El domingo, con viento del sur, salí a dar un paseo al atardecer. La
gente miraba con insistencia hacia el cielo. Eran las grullas, procedentes del
norte de Europa que se desplazaban hacia Extremadura y Marruecos para invernar.
Varios cientos de ejemplares, en sucesivas bandadas. Volaban en las típicas
formaciones en uve, a media altura, silenciosas, lo que es raro en seres tan
propensos al alboroto.
Las grullas son aves grandes, más de dos metros de envergadura, dotadas
de cuerpos estilizados como flechas y grandes alas que se curvan durante el
vuelo. Están diseñadas para recorrer grandes distancias. Crían en el norte y,
durante su primer año de vida vuelan en compañía de sus progenitores, tanto a
la ida como a la vuelta.
Desde la playa de Hendaya las veía pasar hasta perderlas de vista. Al cabo de poco
tiempo muchas de ellas estaban de vuelta, debido probablemente a la caída de la
luz y a la necesidad de cobijarse durante la noche. Sobrevolaban la bahía y,
finalmente, se han quedado en la denominada isla de los pájaros.
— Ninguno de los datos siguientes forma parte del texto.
(** * quant.ai.s: the strategy engine, the DQN trainer and the trade ledger

    A shallow embedding of [src/unnamed/part_004] (the trade ledger,
    [services/tradeUtils]) and of [src/services/pythonEngine.ts] (the Python
    wrapper run inside Pyodide, the worker message handler and the batch
    dispatcher), with the properties the specification states about them.

    Numbers.  JavaScript numbers and Python floats are modelled by exact
    rationals [Q]; the non-finite values (NaN, Infinity) are modelled
    explicitly where the code tests for them or can produce them.  Rounding
    error of binary floating point is outside the model. *)

From Stdlib Require Import ZArith QArith Qround Qabs Qminmax.
From Stdlib Require Import List String Ascii Bool Lia Lqa DecimalString DecimalNat.
From stdpp Require Import base list gmap strings.
Import ListNotations.

Local Open Scope Q_scope.

(** ** Comparisons on rationals, as booleans *)

Definition Qltb (a b : Q) : bool := negb (Qle_bool b a).
Definition Qgtb (a b : Q) : bool := Qltb b a.

(** * Part I: the trade ledger ([src/unnamed/part_004]) *)

Module TradeLedger.

Inductive Side := BUY | SELL.

Record CostConfig := {
  POINT_VALUE : Q;
  TAX_RATE : Q;
  COMMISSION : Q;
  SLIPPAGE : Q
}.

Definition DEFAULT_COSTS : CostConfig :=
  {| POINT_VALUE := 200; TAX_RATE := 2 # 100000; COMMISSION := 50; SLIPPAGE := 1 |}.

Definition COSTS : CostConfig := DEFAULT_COSTS.

Record Position := { size : Q; avgPrice : Q }.

(** The [Trade] record of the ledger.  The [id] of the source is
    [idPrefix-Date.now()-random]; the clock and the random suffix are the
    [stamp] argument of [processTradeLogic]. *)
Record Trade := {
  t_id : string;
  t_symbol : string;
  t_side : Side;
  t_price : Q;
  t_size : Q;
  t_time : string;
  t_status : string;
  t_pnl : Q;
  t_positionAfter : Q;
  t_note : option string
}.

Record Outcome := {
  trade : Trade;
  newPos : Position;
  realizedGrossPnL : Q;
  fees : Q;
  tax : Q;
  commission : Q;
  netPnL : Q
}.

(** [Math.round]: nearest integer, ties towards plus infinity. *)
Definition Math_round (x : Q) : Q := inject_Z (Qfloor (x + (1 # 2))).

(** Step 1 of [processTradeLogic]: the execution price. *)
Definition execPrice (side : Side) (rawPrice : Q) (costs : CostConfig)
  (useSlippage : bool) : Q :=
  if useSlippage
  then match side with
       | BUY => rawPrice + SLIPPAGE costs
       | SELL => rawPrice - SLIPPAGE costs
       end
  else rawPrice.

Definition tradeSign (side : Side) : Q :=
  match side with BUY => 1 | SELL => -1 end.

Definition isClosing (side : Side) (currentPos : Position) : bool :=
  match side with
  | SELL => Qgtb (size currentPos) 0
  | BUY => Qltb (size currentPos) 0
  end.

(** [processTradeLogic].  The result is [None] exactly when the source
    divides by a zero [totalSize] in the opening branch, where JavaScript
    yields a NaN or infinite [avgPrice]: such a position has no rational
    model. *)
Definition processTradeLogic (side : Side) (rawPrice sz : Q) (time idPrefix : string)
  (currentPos : Position) (note : option string) (costs : CostConfig)
  (useSlippage : bool) (stamp : string) : option Outcome :=
  let execPrice := execPrice side rawPrice costs useSlippage in
  let tax := Math_round (execPrice * POINT_VALUE costs * sz * TAX_RATE costs) in
  let commission := COMMISSION costs * sz in
  let fees := commission + tax in
  let tradeQty := sz * tradeSign side in
  let branch : option (Q * Q * Q) :=
    if isClosing side currentPos then
      let closeQty := Qmin (Qabs (size currentPos)) sz in
      let realized :=
        if Qgtb (size currentPos) 0
        then (execPrice - avgPrice currentPos) * closeQty * POINT_VALUE costs
        else (avgPrice currentPos - execPrice) * closeQty * POINT_VALUE costs in
      let newSize := size currentPos + tradeQty in
      let newAvgPrice :=
        if (Qgtb (size currentPos) 0 && Qltb newSize 0)
           || (Qltb (size currentPos) 0 && Qgtb newSize 0)
        then execPrice
        else if Qeq_bool newSize 0 then 0
        else avgPrice currentPos in
      Some (newSize, newAvgPrice, realized)
    else
      let totalValue := Qabs (size currentPos) * avgPrice currentPos + sz * execPrice in
      let totalSize := Qabs (size currentPos) + sz in
      if Qeq_bool totalSize 0 then None
      else Some (size currentPos + tradeQty, totalValue / totalSize, 0)
  in
  match branch with
  | None => None
  | Some (newSize, newAvgPrice, realized) =>
      let netPnL := realized - fees in
      Some {| trade := {| t_id := (idPrefix ++ "-" ++ stamp)%string;
                          t_symbol := "TXF";
                          t_side := side;
                          t_price := execPrice;
                          t_size := sz;
                          t_time := time;
                          t_status := "CLOSED";
                          t_pnl := netPnL;
                          t_positionAfter := newSize;
                          t_note := note |};
              newPos := {| size := newSize; avgPrice := newAvgPrice |};
              realizedGrossPnL := realized;
              fees := fees;
              tax := tax;
              commission := commission;
              netPnL := netPnL |}
  end.

(** A request to the ledger: the arguments of one call that vary from
    trade to trade. *)
Record Order := {
  o_side : Side;
  o_rawPrice : Q;
  o_size : Q;
  o_costs : CostConfig;
  o_useSlippage : bool
}.

Definition orderExecPrice (o : Order) : Q :=
  execPrice (o_side o) (o_rawPrice o) (o_costs o) (o_useSlippage o).

Definition signedQty (o : Order) : Q := o_size o * tradeSign (o_side o).

Definition flat : Position := {| size := 0; avgPrice := 0 |}.

(** The caller's loop: each trade is applied to the position the previous
    one returned (the [setCurrentPosition(newPos)] of the dashboard). *)
Fixpoint applyTrades (orders : list Order) (pos : Position) : option Position :=
  match orders with
  | [] => Some pos
  | o :: rest =>
      match processTradeLogic (o_side o) (o_rawPrice o) (o_size o) EmptyString "T"%string pos None
              (o_costs o) (o_useSlippage o) EmptyString with
      | Some out => applyTrades rest (newPos out)
      | None => None
      end
  end.

Fixpoint signedSum (orders : list Order) : Q :=
  match orders with
  | [] => 0
  | o :: rest => signedQty o + signedSum rest
  end.

End TradeLedger.

(** * Part II: the Python wrapper ([pythonWrapperTemplate] of
    [src/services/pythonEngine.ts]) *)

(** ** Python values *)

Module Py.

(** A Python [float]: a finite value, or one of the three non-finite
    ones. *)
Inductive float := Fin (q : Q) | NaN | PInf | NInf.

Definition isnan (f : float) : bool :=
  match f with NaN => true | _ => false end.

Definition isinf (f : float) : bool :=
  match f with PInf | NInf => true | _ => false end.

(** The values user code hands to the engine.  [VObj] is an object that
    is neither a number nor a string nor [None] and that the JSON encoder
    does not know. *)
Inductive value :=
| VNone
| VBool (b : bool)
| VInt (z : Z)
| VFloat (f : float)
| VStr (s : string)
| VObj (repr : string).

(** The integers that do not fit a double: [float(n)] raises
    [OverflowError] on them, and [JSON.parse] reads their decimal text as
    an infinity.  The bound is the midpoint between the largest double,
    [2^1024 - 2^971], and [2^1024], which rounds up. *)
Definition float_bound : Z := (2 ^ 1024 - 2 ^ 970)%Z.

Definition int_overflows (z : Z) : bool := (float_bound <=? Z.abs z)%Z.

(** [float(val)]; [None] when the conversion raises.  [parse] is
    Python's parser of float literals (it accepts ["nan"] and ["inf"]). *)
Definition to_float (parse : string -> option float) (val : value) : option float :=
  match val with
  | VFloat f => Some f
  | VInt z => if int_overflows z then None else Some (Fin (inject_Z z))
  | VBool b => Some (Fin (if b then 1 else 0))
  | VStr s => parse s
  | VNone | VObj _ => None
  end.

(** [int(val)] on a number; [None] when it raises ([ValueError] on NaN,
    [OverflowError] on an infinity).  Finite values are truncated towards
    zero. *)
Definition to_int (f : float) : option Z :=
  match f with
  | Fin q => Some (Z.quot (Qnum q) (Zpos (Qden q)))
  | NaN | PInf | NInf => None
  end.

(** [safe_float] (lines 43-50). *)
Definition safe_float (parse : string -> option float) (val : value) : float :=
  match to_float parse val with
  | Some f => if isnan f || isinf f then Fin 0 else f
  | None => Fin 0
  end.

(** A number as [json.dumps] writes it and [JSON.parse] reads it back:
    Python writes the tokens [NaN], [Infinity] and [-Infinity] for the
    non-finite floats, and [JSON.parse] rejects them. *)
Definition json_number_ok (f : float) : bool := negb (isnan f || isinf f).

(** ** Python sequences *)

(** [l[i]], with negative indices counted from the end; [None] is
    [IndexError]. *)
Definition index {A} (l : list A) (i : Z) : option A :=
  let n := Z.of_nat (length l) in
  if (0 <=? i)%Z then nth_error l (Z.to_nat i)
  else if (0 <=? n + i)%Z then nth_error l (Z.to_nat (n + i))
  else None.

(** [l[:k]]. *)
Definition slice_to {A} (l : list A) (k : Z) : list A :=
  if (0 <=? k)%Z then firstn (Z.to_nat k) l
  else firstn (Z.to_nat (Z.of_nat (length l) + k)) l.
En esta islita no es probable que encontraran comida, así que esa noche,
en pleno viaje, les tocaba ayunar.
Cuando ya era noche cerrada seguía escuchando sus gritos trompeteros. Me
acerqué hasta la bahía para verificar su presencia. Apenas vi algunas
sobrevolar, pero el bullicio era considerable.
Por la mañana tenía que madrugar y, aún de noche, me detuve frente a la
bahía, pero ni se escuchaba ruido alguno ni se las veía. Una hora más tarde,
con la incierta luz de la mañana, verifiqué que habían levantado el vuelo.
A estas horas ya estarán reponiéndose con las bellotas de las dehesas
extremeñas.
Al margen del espectáculo de su paso, verificar los ciclos de la vida y de la naturaleza siempre emociona.
Al margen del espectáculo de su paso, verificar los ciclos de la vida y de la naturaleza siempre emociona.